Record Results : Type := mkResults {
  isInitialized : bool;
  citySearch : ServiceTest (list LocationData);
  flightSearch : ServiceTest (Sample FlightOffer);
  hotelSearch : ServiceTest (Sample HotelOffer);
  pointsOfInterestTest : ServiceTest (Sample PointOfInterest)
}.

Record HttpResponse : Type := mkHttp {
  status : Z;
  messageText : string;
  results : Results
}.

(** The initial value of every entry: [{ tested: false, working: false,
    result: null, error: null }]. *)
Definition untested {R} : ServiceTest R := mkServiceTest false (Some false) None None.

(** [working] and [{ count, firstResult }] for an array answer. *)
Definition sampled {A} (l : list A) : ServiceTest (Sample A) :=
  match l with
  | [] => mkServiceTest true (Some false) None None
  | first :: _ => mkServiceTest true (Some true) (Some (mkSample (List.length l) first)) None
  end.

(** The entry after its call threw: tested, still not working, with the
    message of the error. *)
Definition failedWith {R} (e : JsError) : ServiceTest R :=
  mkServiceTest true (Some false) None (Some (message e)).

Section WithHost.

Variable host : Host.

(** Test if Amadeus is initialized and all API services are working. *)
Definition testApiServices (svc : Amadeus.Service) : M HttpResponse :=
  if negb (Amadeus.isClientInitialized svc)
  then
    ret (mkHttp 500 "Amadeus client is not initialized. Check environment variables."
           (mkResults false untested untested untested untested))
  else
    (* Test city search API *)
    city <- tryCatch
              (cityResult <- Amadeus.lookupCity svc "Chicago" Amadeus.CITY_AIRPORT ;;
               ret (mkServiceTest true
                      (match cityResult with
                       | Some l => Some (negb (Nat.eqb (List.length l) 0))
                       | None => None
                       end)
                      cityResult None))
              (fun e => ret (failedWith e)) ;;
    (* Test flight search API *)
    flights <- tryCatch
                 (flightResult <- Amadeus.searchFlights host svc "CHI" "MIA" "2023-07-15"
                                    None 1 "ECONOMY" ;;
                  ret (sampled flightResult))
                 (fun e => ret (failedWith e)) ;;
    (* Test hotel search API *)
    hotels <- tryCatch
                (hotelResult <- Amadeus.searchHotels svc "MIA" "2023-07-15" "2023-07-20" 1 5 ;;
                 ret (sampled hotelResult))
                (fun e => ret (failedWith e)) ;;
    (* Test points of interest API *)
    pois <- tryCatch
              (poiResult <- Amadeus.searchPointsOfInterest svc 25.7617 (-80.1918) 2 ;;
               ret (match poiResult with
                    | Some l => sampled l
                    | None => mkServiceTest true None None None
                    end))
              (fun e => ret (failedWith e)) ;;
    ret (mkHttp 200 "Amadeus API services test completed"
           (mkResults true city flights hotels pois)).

________________

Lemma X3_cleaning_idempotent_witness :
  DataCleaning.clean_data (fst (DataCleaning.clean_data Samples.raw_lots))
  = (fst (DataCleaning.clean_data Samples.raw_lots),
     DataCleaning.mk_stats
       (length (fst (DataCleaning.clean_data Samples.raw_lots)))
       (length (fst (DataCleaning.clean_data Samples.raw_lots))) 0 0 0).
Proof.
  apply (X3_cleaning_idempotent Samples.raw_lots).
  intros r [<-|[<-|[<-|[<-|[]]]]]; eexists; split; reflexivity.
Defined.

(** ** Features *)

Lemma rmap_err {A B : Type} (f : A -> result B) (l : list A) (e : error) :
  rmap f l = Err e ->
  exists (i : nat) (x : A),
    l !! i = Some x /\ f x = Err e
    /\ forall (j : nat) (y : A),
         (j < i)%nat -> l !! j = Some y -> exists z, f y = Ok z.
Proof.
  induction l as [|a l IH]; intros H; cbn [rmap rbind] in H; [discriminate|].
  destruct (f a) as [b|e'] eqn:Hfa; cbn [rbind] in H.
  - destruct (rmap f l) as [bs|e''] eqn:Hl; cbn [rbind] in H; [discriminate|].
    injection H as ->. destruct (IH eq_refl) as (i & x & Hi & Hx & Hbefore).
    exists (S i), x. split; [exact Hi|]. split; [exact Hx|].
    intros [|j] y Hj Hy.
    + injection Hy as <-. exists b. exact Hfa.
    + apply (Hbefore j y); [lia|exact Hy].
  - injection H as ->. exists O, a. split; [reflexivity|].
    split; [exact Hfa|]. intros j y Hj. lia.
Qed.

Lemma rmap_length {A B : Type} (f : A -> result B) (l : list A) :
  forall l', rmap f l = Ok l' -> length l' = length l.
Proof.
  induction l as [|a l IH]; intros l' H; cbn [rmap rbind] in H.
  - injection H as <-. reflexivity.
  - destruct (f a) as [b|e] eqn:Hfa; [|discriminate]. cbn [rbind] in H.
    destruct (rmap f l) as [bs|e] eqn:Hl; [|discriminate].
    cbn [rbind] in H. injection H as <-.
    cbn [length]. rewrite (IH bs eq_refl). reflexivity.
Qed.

________________

Task instructions:
Begin at the line that has "DataCleaning.clean_data (fst (DataCleaning.clean_data" in the entries above; stop after the line that has "forall (j : nat)". Transcribe exactly those lines and no others.

Reply:
  DataCleaning.clean_data (fst (DataCleaning.clean_data Samples.raw_lots))
  = (fst (DataCleaning.clean_data Samples.raw_lots),
     DataCleaning.mk_stats
       (length (fst (DataCleaning.clean_data Samples.raw_lots)))
       (length (fst (DataCleaning.clean_data Samples.raw_lots))) 0 0 0).
Proof.
  apply (X3_cleaning_idempotent Samples.raw_lots).
  intros r [<-|[<-|[<-|[<-|[]]]]]; eexists; split; reflexivity.
Defined.

(** ** Features *)

Lemma rmap_err {A B : Type} (f : A -> result B) (l : list A) (e : error) :
  rmap f l = Err e ->
  exists (i : nat) (x : A),
    l !! i = Some x /\ f x = Err e
    /\ forall (j : nat) (y : A),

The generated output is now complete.